Philip Roth has been recommended to me by a few friends. They are very good friends, and some of them love reading books as much as I do, so it made sense for me to take their recommendation and go out and get a copy of American Pastoral, from which the above passage is taken. It's a book, though, that I have not finished, and likely will never finish, because no matter how hard I try I just cannot bring myself to read any more of it. This doesn't mean the novel is bad. It just means the novel isn't for me. And that I must really have bad taste. (I felt exactly the same way reading The Finkler Question, which happened to win the Man Booker Prize two years ago.) Like what the above paragraph says, people get other people wrong. Even people with the best of intentions. Those who thought I would like Roth were wrong about me, in the same way that I was wrong thinking that I would like the same things and books that they did. But it's okay. 

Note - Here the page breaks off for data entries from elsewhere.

(* ===== verification/_CoqProject ===== *)
-Q . S2P
Prelude.v
Bytes.v
Dlist.v
Kmalloc.v
KmallocLists.v
BuddyTree.v
KmallocAlloc.v
KmallocFree.v
KmallocSafety.v
Block.v
BlockProofs.v
BlockAlloc.v
SdCard.v
PageCache.v
BlockTheorems.v
CString.v
Dcache.v
Inode.v
InodeLayout.v
InodeMap.v
InodeMapRun.v
InodeIO.v
InodeTheorems.v
InodeHit.v
Dir.v
DirTheorems.v
Fs.v
FdTheorems.v
InodeTable.v
DirImage.v
Mkfs.v
MkfsTheorems.v
PathTheorems.v
TreeGrow.v
CreateTheorems.v
Sched.v
SchedProofs.v
SchedTheorems.v
Locks.v
Proc.v
LockProofs.v
LockOps.v
LockTable.v
LockCreate.v
Mailbox.v
LockTheorems.v
LockClaims.v
LockDemo.v
Pgtable.v
PgtableProofs.v
Frames.v
FrameProofs.v
FrameAlloc.v
EvictProofs.v
Vm.v
SwapProofs.v
MmTheorems.v
MmDemo.v
Screen.v
ScreenTheorems.v
E1000.v
Net.v
NetTheorems.v
Pipe.v
PipeHeap.v
PipeProofs.v
PipeTheorems.v
PipeDemo.v
Printk.v
Etc.v
EtcTheorems.v
UserCalls.v
Syscall.v
SyscallTheorems.v
Irq.v
IrqTheorems.v
Image.v
ImageTheorems.v
Shell.v
ShellTheorems.v
(* ===== verification/SdCard.v ===== *)
(** * The SD card, a [SectorStore]

    The card is an array of bytes; [bios_sd_read] and [bios_sd_write] copy
    whole sectors. Under [POLICY_WRITE_THROUGH], [cached_block_read] and
    [cached_block_write] of cache.c are exactly these calls, so the card is an
    instance of the interface block.c is verified against. *)

From S2P Require Import Prelude Block.

Definition sdcard : Type := Z → Z.

(** [bios_sd_read(mem, num_of_blocks, block_id)] *)
Definition bios_sd_read (num_of_blocks block_id : Z) (d : sdcard) : list Z :=
  (fun j => d (block_id * SECTOR_SIZE + j)) <$> seqZ 0 (num_of_blocks * SECTOR_SIZE).

(** [bios_sd_write(mem, num_of_blocks, block_id)] *)
Definition bios_sd_write (num_of_blocks block_id : Z) (v : list Z) (d : sdcard) : sdcard := fun a =>
  let j := a - block_id * SECTOR_SIZE in
  if (0 <=? j) && (j <? num_of_blocks * SECTOR_SIZE) then default 0 (v !! Z.to_nat j) else d a.

Lemma sd_read_length n k d : length (bios_sd_read n k d) = Z.to_nat (n * SECTOR_SIZE).
Proof. unfold bios_sd_read. by rewrite length_fmap, length_seqZ. Qed.

Lemma sd_read_lookup n k d i :
  bios_sd_read n k d !! i =
    if decide (Z.of_nat i < n * SECTOR_SIZE) then Some (d (k * SECTOR_SIZE + Z.of_nat i)) else None.
Proof.
  unfold bios_sd_read. rewrite list_lookup_fmap. case_decide.
  - rewrite lookup_seqZ_lt by done. done.
  - rewrite lookup_seqZ_ge by lia. done.
Qed.

Lemma sd_read_write n k v d :
  length v = Z.to_nat (n * SECTOR_SIZE) → bios_sd_read n k (bios_sd_write n k v d) = v.
Proof.
  intros Hlen. apply list_eq. intros i. rewrite sd_read_lookup. unfold bios_sd_write.
  replace (k * SECTOR_SIZE + Z.of_nat i - k * SECTOR_SIZE) with (Z.of_nat i) by lia.
  rewrite Nat2Z.id. case_decide as Hi.
  - rewrite (proj2 (Z.leb_le _ _)), (proj2 (Z.ltb_lt _ _)) by lia. cbn [andb].
    destruct (lookup_lt_is_Some_2 v i) as [x ->]; [lia | done].
  - symmetry. apply lookup_ge_None. lia.
Qed.

Lemma sd_read_write_apart n k j v d :
  k + n ≤ j ∨ j + n ≤ k → bios_sd_read n j (bios_sd_write n k v d) = bios_sd_read n j d.
Proof.
  intros Hap. apply list_eq. intros i. rewrite !sd_read_lookup. case_decide; [|done].
  f_equal. unfold bios_sd_write, SECTOR_SIZE in *.
  destruct (Z.leb_spec 0 (j * 512 + Z.of_nat i - k * 512)); cbn [andb]; [|done].
  rewrite (proj2 (Z.ltb_ge _ _)); [done|]. lia.
Qed.

#[global] Instance sdcard_store : SectorStore sdcard := {
  sread := bios_sd_read NSECTOR_BLOCK;
  sfill _ d := d;
  swrite := bios_sd_write NSECTOR_BLOCK;
  sread_length k d := sd_read_length _ _ _;
  sread_sfill k j d := eq_refl;
  sread_swrite k v d Hv := sd_read_write _ _ _ _ Hv;
  sread_swrite_apart k j v d _ Hap := sd_read_write_apart _ _ _ _ _ Hap;
}.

"I hope you don't give up on reading American writing," I just wrote to another friend who had recently expressed his intention to do just that. (Naturally, he was not one of those who had recommended Roth.) Little did I know that I would soon be giving up on an American writer—well, an American novel—leaving me with the sense, as usual, of not having known what I was in for.

With that said, I am rereading The Corrections, which is turning out to be so much funnier than when I read it (and loved it) for the first time. The difference a few years can make!